_Required action_
Which lines of the records below contain the word "Import"? Copy each of them out.

++++ Entries supplied ++++

(* ===== verification/Planner.v ===== *)
(** * The planner (scheduler/misfire.rs, scheduler/planner.rs)

    The pure part of the scheduler loop: what a due Schedule creates at an
    instant, under its misfire and catch-up policies, and when it is due next. *)

From S2P Require Import Prelude RustStr Json Inputs Names Domain Recurrence Db Snapshot Store.
From Stdlib Require Import String.
From stdpp Require Import base numbers strings sorting gmap list.

Local Open Scope Z_scope.

(** ** Late occurrences *)

Inductive MisfireDecision : Type :=
| Execute (lateness_seconds : Z)
| Skip (lateness_seconds : Z).

(** [u64::try_from((now - scheduled_at).whole_seconds().max(0)).unwrap_or(u64::MAX)];
    [whole_seconds] truncates towards zero. *)
Definition lateness_seconds (scheduled_at now : Instant) : Z :=
  let lateness := Z.max (Z.quot (now - scheduled_at) second) 0 in
  if in_u64 lateness then lateness else u64_max.

Definition decide_misfire (policy : MisfirePolicy) (grace_seconds : option Z) (scheduled_at now : Instant)
  : MisfireDecision :=
  let lateness_seconds := lateness_seconds scheduled_at now in
  let execute :=
    match policy with
    | RunLate => true
    | MisfireSkip => lateness_seconds <=? 30
    | GracePeriod => match grace_seconds with Some grace => lateness_seconds <=? grace | None => false end
    end in
  if execute then Execute lateness_seconds else Skip lateness_seconds.

Definition dispatch_deadline (policy : MisfirePolicy) (grace_seconds : option Z) (scheduled_at : Instant)
  : option Instant :=
  match policy with
  | RunLate => None
  | MisfireSkip => Some (scheduled_at + 30 * second)
  | GracePeriod => option_map (fun seconds => scheduled_at + seconds * second) grace_seconds
  end.

(** ** Plans *)

Definition occurrence (schedule : Schedule) (scheduled_at now : Instant) (reason : option string)
  : PlannedOccurrence :=
  match decide_misfire (sch_misfire_policy schedule) (sch_misfire_grace_seconds schedule) scheduled_at now with
  | Execute lateness =>
      {| po_scheduled_at := scheduled_at; po_execute := true; po_lateness_seconds := lateness;
         po_reason := reason;
         po_dispatch_deadline := dispatch_deadline (sch_misfire_policy schedule)
                                   (sch_misfire_grace_seconds schedule) scheduled_at |}
  | Skip lateness =>
      {| po_scheduled_at := scheduled_at; po_execute := false; po_lateness_seconds := lateness;
         po_reason := Some "misfire policy rejected the late occurrence"%string;
         po_dispatch_deadline := None |}
  end.

Definition skipped (scheduled_at now : Instant) (reason : string) : PlannedOccurrence :=
  {| po_scheduled_at := scheduled_at; po_execute := false;
     po_lateness_seconds := lateness_seconds scheduled_at now; po_reason := Some reason;
     po_dispatch_deadline := None |}.

Section Planner.
Context {CC : CronCrates}.

(** The [while] of the catch-up branch; [room] is [limit - occurrences.len()],
    so the loop's own bound is its measure. *)
Fixpoint catch_up_loop (schedule : Schedule) (expression timezone : string) (now : Instant) (room : nat)
    (cursor : Instant) (occurrences : list PlannedOccurrence)
  : result (Instant * list PlannedOccurrence) RecurrenceError :=
  match room with
  | O => Ok (cursor, occurrences)
  | S room =>
      if cursor <=? now then
        let occurrences := occurrences ++ [occurrence schedule cursor now None] in
        let? cursor := next_cron_occurrence expression timezone cursor in
        catch_up_loop schedule expression timezone now room cursor occurrences
      else Ok (cursor, occurrences)
  end.

Definition catch_up (schedule : Schedule) (expression timezone : string) (now first_due : Instant)
  : result (Instant * list PlannedOccurrence) RecurrenceError :=
  let oldest := now - sch_max_catchup_age_seconds schedule * second in
  let? (cursor, occurrences) :=
    (if first_due <? oldest then
       let? cursor := next_cron_occurrence expression timezone oldest in
       Ok (cursor, [skipped first_due now "occurrences older than max_catchup_age were summarized"])
     else Ok (first_due, [])) in
  let limit := Z.to_nat (sch_max_catchup_runs schedule) in
  let? (cursor, occurrences) :=
    catch_up_loop schedule expression timezone now (limit - length occurrences) cursor occurrences in
  if cursor <=? now then
    let? next := next_cron_occurrence expression timezone now in
    Ok (next, occurrences ++ [skipped cursor now "occurrences exceeding max_catchup_runs were summarized"])
  else Ok (cursor, occurrences).

Definition plan_cron (schedule : Schedule) (owner : Uuid) (now first_due : Instant)
    (expression timezone : string) : result SchedulePlan RecurrenceError :=
  let? (next_run_at, occurrences) :=
    match sch_catchup_policy schedule with
    | CatchupSkip =>
        let? next := next_cron_occurrence expression timezone now in
        Ok (next, [skipped first_due now "catch-up policy skipped missed occurrences"])
    | RunOnce =>
        let? next := next_cron_occurrence expression timezone now in
        Ok (next, [occurrence schedule first_due now (Some "coalesced missed occurrences"%string)])
    | CatchUp => catch_up schedule expression timezone now first_due
    end in
  Ok {| sp_schedule_id := sch_id schedule; sp_owner := owner; sp_occurrences := occurrences;
        sp_next_run_at := Some next_run_at; sp_disable := false |}.

Definition plan (schedule : Schedule) (owner : Uuid) (now : Instant) : result SchedulePlan RecurrenceError :=
  match sch_next_run_at schedule with
  | None =>
      Ok {| sp_schedule_id := sch_id schedule; sp_owner := owner; sp_occurrences := [];
            sp_next_run_at := None; sp_disable := true |}
  | Some first_due =>
      match sch_timing schedule with
      | Once _ =>
          Ok {| sp_schedule_id := sch_id schedule; sp_owner := owner;
                sp_occurrences := [occurrence schedule first_due now None];
                sp_next_run_at := None; sp_disable := true |}
      | Cron expression timezone => plan_cron schedule owner now first_due expression timezone
      end
  end.

(** ** What a plan satisfies *)

(** The occurrences' instants. *)
Definition instants (l : list PlannedOccurrence) : list Instant := map po_scheduled_at l.

(** Each instant is the cron occurrence that follows the previous one. *)
Fixpoint consecutive (expression timezone : string) (from : Instant) (l : list Instant) (next : Instant) : Prop :=
  match l with
  | [] => from = next
  | t :: l' => t = from /\ exists t', next_cron_occurrence expression timezone t = Ok t'
               /\ consecutive expression timezone t' l' next
  end.

(** ** Lemmas *)

Lemma occurrence_at schedule t now reason : po_scheduled_at (occurrence schedule t now reason) = t.
Proof. unfold occurrence. by destruct (decide_misfire _ _ _ _). Qed.

Lemma catch_up_loop_spec schedule e z now room cursor acc cursor' acc' :
  catch_up_loop schedule e z now room cursor acc = Ok (cursor', acc') ->
  exists l, acc' = acc ++ l /\ l = map (fun t => occurrence schedule t now None) (instants l)
    /\ consecutive e z cursor (instants l) cursor' /\ (length l <= room)%nat
    /\ Forall (fun t => t <= now) (instants l)
    /\ (cursor' <= now -> length l = room).
Proof.
  revert cursor acc. induction room as [|room IH]; intros cursor acc H; simpl in H.
  - injection H as <- <-. exists []. rewrite app_nil_r. simpl. by repeat split.
  - destruct (Z.leb_spec cursor now) as [Hle|Hgt].
    + apply result_bind_ok in H as (c & Hc & H). apply IH in H as (l & -> & Hl & Hcons & Hlen & Hall & Hfull).
      exists (occurrence schedule cursor now None :: l). rewrite <- app_assoc. simpl. rewrite occurrence_at.
      repeat split; try done.
      * f_equal. exact Hl.
      * eauto.
      * lia.
      * by constructor.
      * intros Hc'. f_equal. auto.
    + injection H as <- <-. exists []. rewrite app_nil_r. simpl. repeat split; try done; lia.
Qed.

Context {CL : CronLaws}.

Lemma consecutive_sorted e z from l next :
  parser_advances e z -> consecutive e z from l next -> StronglySorted Z.lt (l ++ [next]) /\ Forall (fun t => from <= t) (l ++ [next]).
Proof.
  intros Hp. revert from. induction l as [|t l IH]; intros from; simpl.
  - intros ->. repeat constructor; lia.
  - intros (-> & t' & Ht & H). apply IH in H as [Hs Hf]. apply next_cron_after in Ht; [|done].
    split; [constructor; [done|]|constructor; [lia|]]; (eapply Forall_impl; [exact Hf|]); simpl; lia.
Qed.

Lemma consecutive_app e z from l next :
  parser_advances e z -> consecutive e z from l next -> forall t, t < from -> StronglySorted Z.lt (t :: l ++ [next]).
Proof.
  intros Hp H t Ht. apply consecutive_sorted in H as [Hs Hf]; [|done]. constructor; [done|].
  eapply Forall_impl; [exact Hf|]. simpl. lia.
Qed.

End Planner.
Definition job_from_row (row : JobJoin) : result JobRecord StoreError :=
  let j := jj_row row in
  let? executor := parse_executor (j_executor j) in
  let? arguments := ok_or (strings_of_value (j_arguments j)) Internal in
  let? max_attempts := try_from in_u16 Internal (j_max_attempts j) in
  let? retry_initial_seconds := try_from in_u32 Internal (j_retry_initial_seconds j) in
  let? retry_max_seconds := try_from in_u32 Internal (j_retry_max_seconds j) in
  let? namespace := name_error (NamespaceNameM.parse (jj_namespace row)) in
  let? queue_name := name_error (QueueNameM.parse (jj_queue row)) in
  let? name := name_error (ResourceNameM.parse (j_name j)) in
  Ok {| jr_namespace := namespace; jr_queue_name := queue_name;
        jr_job := {|
          job_id := jj_id row; job_namespace_id := j_namespace_id j; job_name := name; job_executor := executor;
          job_queue_id := j_queue_id j; job_executable := j_executable j; job_shell_command := j_shell_command j;
          job_arguments := arguments; job_inputs := j_inputs j; job_idempotent := j_idempotent j;
          job_dry_run := j_dry_run j; job_max_attempts := max_attempts;
          job_retry_initial_seconds := retry_initial_seconds; job_retry_max_seconds := retry_max_seconds;
          job_retry_multiplier := j_retry_multiplier j; job_retry_jitter := j_retry_jitter j;
          job_created_at := j_created_at j; job_updated_at := j_updated_at j |} |}.

Definition target_from_row (row : TargetJoin) : result TargetRecord StoreError :=
  let t := tj_row row in
  let? arguments := ok_or (strings_of_value (t_arguments t)) Internal in
  let? namespace := name_error (NamespaceNameM.parse (tj_namespace row)) in
  let? name := name_error (ResourceNameM.parse (t_name t)) in
  Ok {| tr_namespace := namespace;
        tr_target := {| tgt_id := tj_id row; tgt_namespace_id := t_namespace_id t; tgt_name := name;
                        tgt_arguments := arguments; tgt_inputs := t_inputs t; tgt_created_at := t_created_at t;
                        tgt_updated_at := t_updated_at t |} |}.

(** The loop of [target_set_from_rows]: the set and the Targets read so far. *)
Fixpoint add_members (set : TargetSet) (targets : list Target) (rows : list TargetJoin)
  : result (TargetSet * list Target) StoreError :=
  match rows with
  | [] => Ok (set, targets)
  | row :: rows =>
      let? record := target_from_row row in
      let? added := map_err (fun _ => Internal) (add_target set (tr_target record)) in
      add_members added.2 (targets ++ [tr_target record]) rows
  end.

Definition target_set_from_rows (row : TargetSetJoin) (target_rows : list TargetJoin)
  : result TargetSetRecord StoreError :=
  let t := tsj_row row in
  let? name := name_error (ResourceNameM.parse (tsr_name t)) in
  let? (set, targets) := add_members
    {| ts_id := tsj_id row; ts_namespace_id := tsr_namespace_id t; ts_name := name; ts_members := ∅;
       ts_inputs := tsr_inputs t; ts_created_at := tsr_created_at t; ts_updated_at := tsr_updated_at t |}
    [] target_rows in
  let? namespace := name_error (NamespaceNameM.parse (tsj_namespace row)) in
  Ok {| tsrec_namespace := namespace; tsrec_target_set := set; tsrec_targets := targets |}.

++++

_Task answer_
From S2P Require Import Prelude RustStr Json Inputs Names Domain Recurrence Db Snapshot Store.
From Stdlib Require Import String.
From stdpp Require Import base numbers strings sorting gmap list.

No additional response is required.